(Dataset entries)

++++++++++

Lemma take_until_app need xs : (take_until need xs).1 ++ (take_until need xs).2 = xs.
Proof.
  revert need. induction xs as [|[k c] xs IH]; intros need; simpl; [done|].
  destruct (need <=? 0); [done|].
  specialize (IH (need - c)). destruct (take_until (need - c) xs); simpl in *.
  by rewrite IH.
Qed.

(** It stops only when enough was freed or nothing is left. *)
Lemma take_until_enough need xs :
  need ≤ costs (take_until need xs).1 ∨ (take_until need xs).2 = [].
Proof.
  revert need. induction xs as [|[k c] xs IH]; intros need; simpl; [by right|].
  destruct (Z.leb_spec need 0); simpl; [left; lia|].
  specialize (IH (need - c)). destruct (take_until (need - c) xs); simpl in *.
  destruct IH; [left; lia | by right].
Qed.

(** It takes nothing it could have left: without the last victim, less than
    [need] was freed. *)
Lemma take_until_minimal need xs vs v :
  (take_until need xs).1 = vs ++ [v] → costs vs < need.
Proof.
  revert need vs. induction xs as [|[k c] xs IH]; intros need vs; simpl.
  { by destruct vs. }
  destruct (Z.leb_spec need 0); simpl; [by destruct vs|].
  specialize (IH (need - c)). destruct (take_until (need - c) xs) as [ws rest]; simpl in *.
  destruct vs as [|w vs]; intros ?; simplify_eq/=; [lia|].
  specialize (IH vs eq_refl). lia.
Qed.

Lemma take_until_done need xs : need ≤ 0 → take_until need xs = ([], xs).
Proof. destruct xs as [|[??]]; simpl; [done|]. by destruct (Z.leb_spec need 0); [|lia]. Qed.
(** The same on the back of a list. *)
Lemma take_until_back need xs :
  costs_ok xs →
  let '(V, R) := take_until need (reverse xs) in
  V ++ R = reverse xs ∧ 0 ≤ costs V ∧ 0 ≤ costs R ∧ costs V + costs R = costs xs ∧
  (need ≤ costs V ∨ R = []).
Proof.
  intros Hok. pose proof (take_until_app need (reverse xs)) as Ha.
  pose proof (take_until_enough need (reverse xs)) as He.
  destruct (take_until need (reverse xs)) as [V R]. simpl in *.
  assert (Hok' : costs_ok (V ++ R)) by (rewrite Ha; unfold costs_ok; by rewrite reverse_Permutation).
  apply Forall_app in Hok' as [? ?]. rewrite <- costs_app, Ha, costs_reverse.
  split_and!; [done|by apply costs_nonneg|by apply costs_nonneg|done|done].
Qed.

(** Popping one list and then another pops their concatenation. *)
Lemma take_until_concat n xs ys :
  let '(V, R) := take_until n xs in
  let '(W, T) := take_until (n - costs V) ys in
  take_until n (xs ++ ys) = match R with [] => (V ++ W, T) | _ => (V, R ++ ys) end.
Proof.
  revert n. induction xs as [|[k c] xs IH]; intros n; simpl.
  - rewrite Z.sub_0_r. by destruct (take_until n ys).
  - destruct (Z.leb_spec n 0); simpl; [by destruct (take_until (n - 0) ys)|].
    specialize (IH (n - c)). destruct (take_until (n - c) xs) as [V R]. rewrite costs_cons.
    replace (n - (c + costs V)) with (n - c - costs V) by lia.
    destruct (take_until (n - c - costs V) ys) as [W S']. rewrite IH. by destruct R.
Qed.
End Costs.

Section Keyed.
Context {K : Type} `{Countable K}.
Implicit Types (xs ys vs : list (K * Z)) (k : K) (c : Z) (m : gmap K Z).

(** [xs] without the entry of [k]. *)
Definition remove_key k xs : list (K * Z) := filter (λ kc, kc.1 ≠ k) xs.

Lemma remove_key_cons_eq k c xs : remove_key k ((k, c) :: xs) = remove_key k xs.
Proof. unfold remove_key. by rewrite filter_cons_False by naive_solver. Qed.

Lemma remove_key_cons_ne k k' c xs :
  k' ≠ k → remove_key k ((k', c) :: xs) = (k', c) :: remove_key k xs.
Proof. intros. unfold remove_key. by rewrite filter_cons_True. Qed.

Lemma remove_key_notin k xs : k ∉ xs.*1 → remove_key k xs = xs.
Proof.
  induction xs as [|[k' c] xs IH]; simpl; [done|].
  rewrite not_elem_of_cons. intros [? ?].
  rewrite remove_key_cons_ne by done. by rewrite IH.
Qed.

Lemma remove_key_app k xs ys : remove_key k (xs ++ ys) = remove_key k xs ++ remove_key k ys.
Proof. apply filter_app. Qed.

Lemma remove_key_middle k c xs ys :
  NoDup (xs ++ (k, c) :: ys).*1 → remove_key k (xs ++ (k, c) :: ys) = xs ++ ys.
Proof.
  rewrite fmap_app, fmap_cons, NoDup_app, NoDup_cons. simpl. intros (?&Hd&?&?).
  rewrite remove_key_app, remove_key_cons_eq.
  rewrite !remove_key_notin; [done| |]; [done|].
  intros Hk. apply (Hd _ Hk). by left.
Qed.

Lemma elem_of_remove_key k k' xs : k' ∈ (remove_key k xs).*1 ↔ k' ≠ k ∧ k' ∈ xs.*1.
Proof.
  unfold remove_key. rewrite !list_elem_of_fmap. split.
  - intros (kc&->&[??]%list_elem_of_filter). eauto.
  - intros [? (kc&->&?)]. exists kc. split; [done|]. by apply list_elem_of_filter.
Qed.

Lemma remove_key_NoDup k xs : NoDup xs.*1 → NoDup (remove_key k xs).*1.
Proof.
  intros Hnd. apply (sublist_NoDup _ xs.*1); [done|].
  apply fmap_sublist. apply sublist_filter.
Qed.

Lemma remove_key_costs_ok k xs : costs_ok xs → costs_ok (remove_key k xs).
Proof.
  unfold costs_ok, remove_key. rewrite !Forall_forall.
  intros Hx kc [??]%list_elem_of_filter. by apply Hx.
Qed.

Lemma costs_remove_key k c xs :
  NoDup xs.*1 → (k, c) ∈ xs → costs xs = c + costs (remove_key k xs).
Proof.
  intros Hnd (xs1&xs2&->)%list_elem_of_split.
  rewrite (remove_key_middle k c) by done. rewrite !costs_app, costs_cons. lia.
Qed.

Lemma costs_remove_key_le k xs : costs_ok xs → costs (remove_key k xs) ≤ costs xs.
Proof.
  induction 1 as [|[k' c] xs ?? IH]; simpl; [done|].
  destruct (decide (k' = k)) as [->|].
  - rewrite remove_key_cons_eq. simpl in *. lia.
  - rewrite remove_key_cons_ne by done. simpl. lia.
Qed.

Lemma elem_of_keys_split {V} k (xs : list (K * V)) :
  k ∈ xs.*1 → ∃ (v : V) (xs1 xs2 : list (K * V)), xs = xs1 ++ (k, v) :: xs2.
Proof.
  intros ([k' c]&->&(xs1&xs2&->)%list_elem_of_split)%list_elem_of_fmap. naive_solver.
Qed.

(** ** Total cost of a map of costs *)

Definition msum m : Z := map_fold (λ _ c s, c + s) 0 m.

Lemma msum_empty : msum ∅ = 0.
Proof. apply map_fold_empty. Qed.

Lemma msum_insert k c m : m !! k = None → msum (<[k:=c]> m) = c + msum m.
Proof. intros. unfold msum. rewrite map_fold_insert_L; [done|lia|done]. Qed.

Lemma msum_delete k c m : m !! k = Some c → msum m = c + msum (delete k m).
Proof. intros. unfold msum. by rewrite (map_fold_delete_L _ _ k c m) by (lia || done). Qed.

Lemma msum_list xs : NoDup xs.*1 → msum (list_to_map xs) = costs xs.
Proof.
  induction xs as [|[k c] xs IH]; simpl; [intros _; apply msum_empty|].
  rewrite NoDup_cons. intros [? ?].
  rewrite msum_insert by (by apply not_elem_of_list_to_map_1). by rewrite IH.
Qed.

Lemma msum_nonneg m : (∀ k c, m !! k = Some c → 0 ≤ c) → 0 ≤ msum m.
Proof.
  induction m as [|k c m Hk IH] using map_ind; intros Hm; [by rewrite msum_empty|].
  rewrite msum_insert by done.
  assert (0 ≤ c) by (apply (Hm k); by simplify_map_eq).
  assert (0 ≤ msum m); [|lia].
  apply IH. intros j d Hj. apply (Hm j). rewrite lookup_insert_ne by congruence. done.
Qed.

Lemma list_to_map_remove_key k xs :
  (list_to_map (remove_key k xs) : gmap K Z) = delete k (list_to_map xs).
Proof.
  induction xs as [|[k' c] xs IH]; simpl; [by rewrite delete_empty|].
  destruct (decide (k' = k)) as [->|].
  - rewrite remove_key_cons_eq, IH. by rewrite delete_insert_eq.
  - rewrite remove_key_cons_ne by done. simpl. rewrite IH. by rewrite delete_insert_ne.
Qed.

(** [m] without the keys [ks]. *)
Definition without {V} (ks : list K) (m : gmap K V) : gmap K V :=
  filter (λ kc, kc.1 ∉ ks) m.

Lemma lookup_without {V} ks (m : gmap K V) j :
  without ks m !! j = if decide (j ∈ ks) then None else m !! j.
Proof.
  unfold without. rewrite map_lookup_filter. destruct (m !! j) as [v|]; simpl.
  - case_decide; [by rewrite option_guard_False by (simpl; tauto)|].
    by rewrite option_guard_True.
  - by case_decide.
Qed.

Lemma without_nil {V} (m : gmap K V) : without [] m = m.
Proof. apply map_eq. intros j. by rewrite lookup_without. Qed.

Lemma without_cons {V} k ks (m : gmap K V) : without (k :: ks) m = without ks (delete k m).
Proof.
  apply map_eq. intros j. rewrite !lookup_without, lookup_delete.
  repeat case_decide; set_solver.
Qed.

Lemma without_app {V} ks1 ks2 (m : gmap K V) :
  without (ks1 ++ ks2) m = without ks2 (without ks1 m).
Proof.
  apply map_eq. intros j. rewrite !lookup_without.
  repeat case_decide; set_solver.
Qed.

(** The front part of a keyed list, removed from its map, leaves the rest. *)
Lemma list_to_map_without xs ys :
  NoDup (xs ++ ys).*1 →
  without xs.*1 (list_to_map (xs ++ ys) : gmap K Z) = list_to_map ys.
Proof.
  induction xs as [|[k c] xs IH]; simpl; [by rewrite without_nil|].
  rewrite NoDup_cons. intros [Hk ?]. rewrite without_cons.
  rewrite delete_insert_id by (by apply not_elem_of_list_to_map_1). auto.
Qed.
(** Looking up, deleting and replacing an entry in the middle of a keyed list. *)
Section Middle.
Context {V : Type}.
Implicit Types (es fs : list (K * V)).

Lemma list_to_map_middle es fs k v :
  NoDup (es ++ (k, v) :: fs).*1 →
  (list_to_map (es ++ (k, v) :: fs) : gmap K V) = <[k:=v]> (list_to_map (es ++ fs)) ∧
  (list_to_map (es ++ fs) : gmap K V) !! k = None ∧ NoDup (es ++ fs).*1.
Proof.
  intros Hnd. assert (Hp : es ++ (k, v) :: fs ≡ₚ (k, v) :: es ++ fs) by (by rewrite Permutation_middle).
  assert (Hnd' : NoDup ((k, v) :: es ++ fs).*1) by (by rewrite <- Hp).
  rewrite (list_to_map_proper _ ((k, v) :: es ++ fs) Hnd Hp).
  rewrite fmap_cons, NoDup_cons in Hnd'. destruct Hnd'. split_and!; [done| |done].
  by apply not_elem_of_list_to_map_1.
Qed.

Lemma lookup_middle es fs k v :
  NoDup (es ++ (k, v) :: fs).*1 → (list_to_map (es ++ (k, v) :: fs) : gmap K V) !! k = Some v.
Proof. intros Hnd. destruct (list_to_map_middle _ _ _ _ Hnd) as [-> _]. by simplify_map_eq. Qed.

Lemma delete_middle_map es fs k v :
  NoDup (es ++ (k, v) :: fs).*1 →
  delete k (list_to_map (es ++ (k, v) :: fs)) = (list_to_map (es ++ fs) : gmap K V).
Proof.
  intros Hnd. destruct (list_to_map_middle _ _ _ _ Hnd) as (->&?&_). by rewrite delete_insert_id.
Qed.

Lemma NoDup_middle es fs k v : NoDup (es ++ (k, v) :: fs).*1 → NoDup (es ++ fs).*1.
Proof. intros Hnd. by destruct (list_to_map_middle _ _ _ _ Hnd) as (_&_&?). Qed.

Lemma NoDup_replace es fs k v w :
  NoDup (es ++ (k, v) :: fs).*1 → NoDup (es ++ (k, w) :: fs).*1.
Proof. by rewrite !fmap_app, !fmap_cons. Qed.

Lemma insert_middle_map es fs k v w :
  NoDup (es ++ (k, v) :: fs).*1 →
  <[k:=w]> (list_to_map (es ++ (k, v) :: fs)) = (list_to_map (es ++ (k, w) :: fs) : gmap K V).
Proof.
  intros Hnd. destruct (list_to_map_middle _ _ _ _ Hnd) as (->&?&_).
  destruct (list_to_map_middle _ _ _ _ (NoDup_replace _ _ _ _ w Hnd)) as (->&_&_).
  by rewrite insert_insert_eq.
Qed.

End Middle.

(** [retain(|k| k != key)] on a list of keys. *)
Lemma filter_notin k (ks : list K) : k ∉ ks → filter (λ j, j ≠ k) ks = ks.
Proof.
  induction ks as [|j ks IH]; [done|]. rewrite not_elem_of_cons. intros [? ?].
  rewrite filter_cons_True by congruence. by rewrite IH.
Qed.

Lemma length_filter_key k (ks : list K) :
  NoDup ks → (length ks ≤ S (length (filter (λ j, j ≠ k) ks)))%nat.
Proof.
  induction 1 as [|j ks Hj Hnd IH]; simpl; [lia|].
  destruct (decide (j = k)) as [->|].
  - rewrite filter_cons_False by tauto. rewrite filter_notin by done. lia.
  - rewrite filter_cons_True by done. simpl. lia.
Qed.

(** [position] followed by [remove] on a vector of distinct keys. *)
Lemma list_find_delete k (ks : list K) :
  NoDup ks →
  match list_find (λ j, j = k) ks with
  | Some (pos, _) => delete pos ks = filter (λ j, j ≠ k) ks ∧ k ∈ ks
  | None => k ∉ ks
  end.
Proof.
  intros Hnd. destruct (list_find (λ j, j = k) ks) as [[pos k']|] eqn:Ef.
  - apply list_find_Some in Ef as (Hl&->&_). apply list_elem_of_split_length in Hl as (l1&l2&->&->).
    split; [|set_solver]. rewrite delete_middle.
    apply NoDup_app in Hnd as (_&Hd&[? _]%NoDup_cons).
    rewrite filter_app, filter_cons_False, !filter_notin; [done|done| |tauto].
    intros ?. apply (Hd k); [done|by left].
  - apply list_find_None in Ef. rewrite Forall_forall in Ef. intros Hk. by apply (Ef k).
Qed.

(** A duplicate-free list of the keys of a map, with the values attached. *)
Lemma keyed_list {V} (ks : list K) (m : gmap K V) :
  NoDup ks → (∀ k, k ∈ ks ↔ is_Some (m !! k)) →
  ∃ es : list (K * V), es.*1 = ks ∧ list_to_map es = m.
Proof.
  revert m. induction ks as [|k ks IH]; intros m Hnd Hk.
  - exists []. split; [done|]. symmetry. apply map_empty. intros i. apply eq_None_not_Some.
    rewrite <- Hk. apply not_elem_of_nil.
  - apply NoDup_cons in Hnd as [Hn Hnd]. destruct (Hk k) as [[v Hv] _]; [by left|].
    destruct (IH (delete k m) Hnd) as (es&<-&Hes).
    { intros j. rewrite lookup_delete_is_Some, <- Hk, elem_of_cons. set_solver. }
    exists ((k, v) :: es). split; [done|]. simpl. by rewrite Hes, insert_delete_id.
Qed.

++++++++++

» **Exercise instructions**
Could you return exactly the stretch of the data above that starts at the line with "split_and!; [done|by apply" and ends at the line with "let '(W, T)", both lines included?

» **Exercise result**
  split_and!; [done|by apply costs_nonneg|by apply costs_nonneg|done|done].
Qed.

(** Popping one list and then another pops their concatenation. *)
Lemma take_until_concat n xs ys :
  let '(V, R) := take_until n xs in
  let '(W, T) := take_until (n - costs V) ys in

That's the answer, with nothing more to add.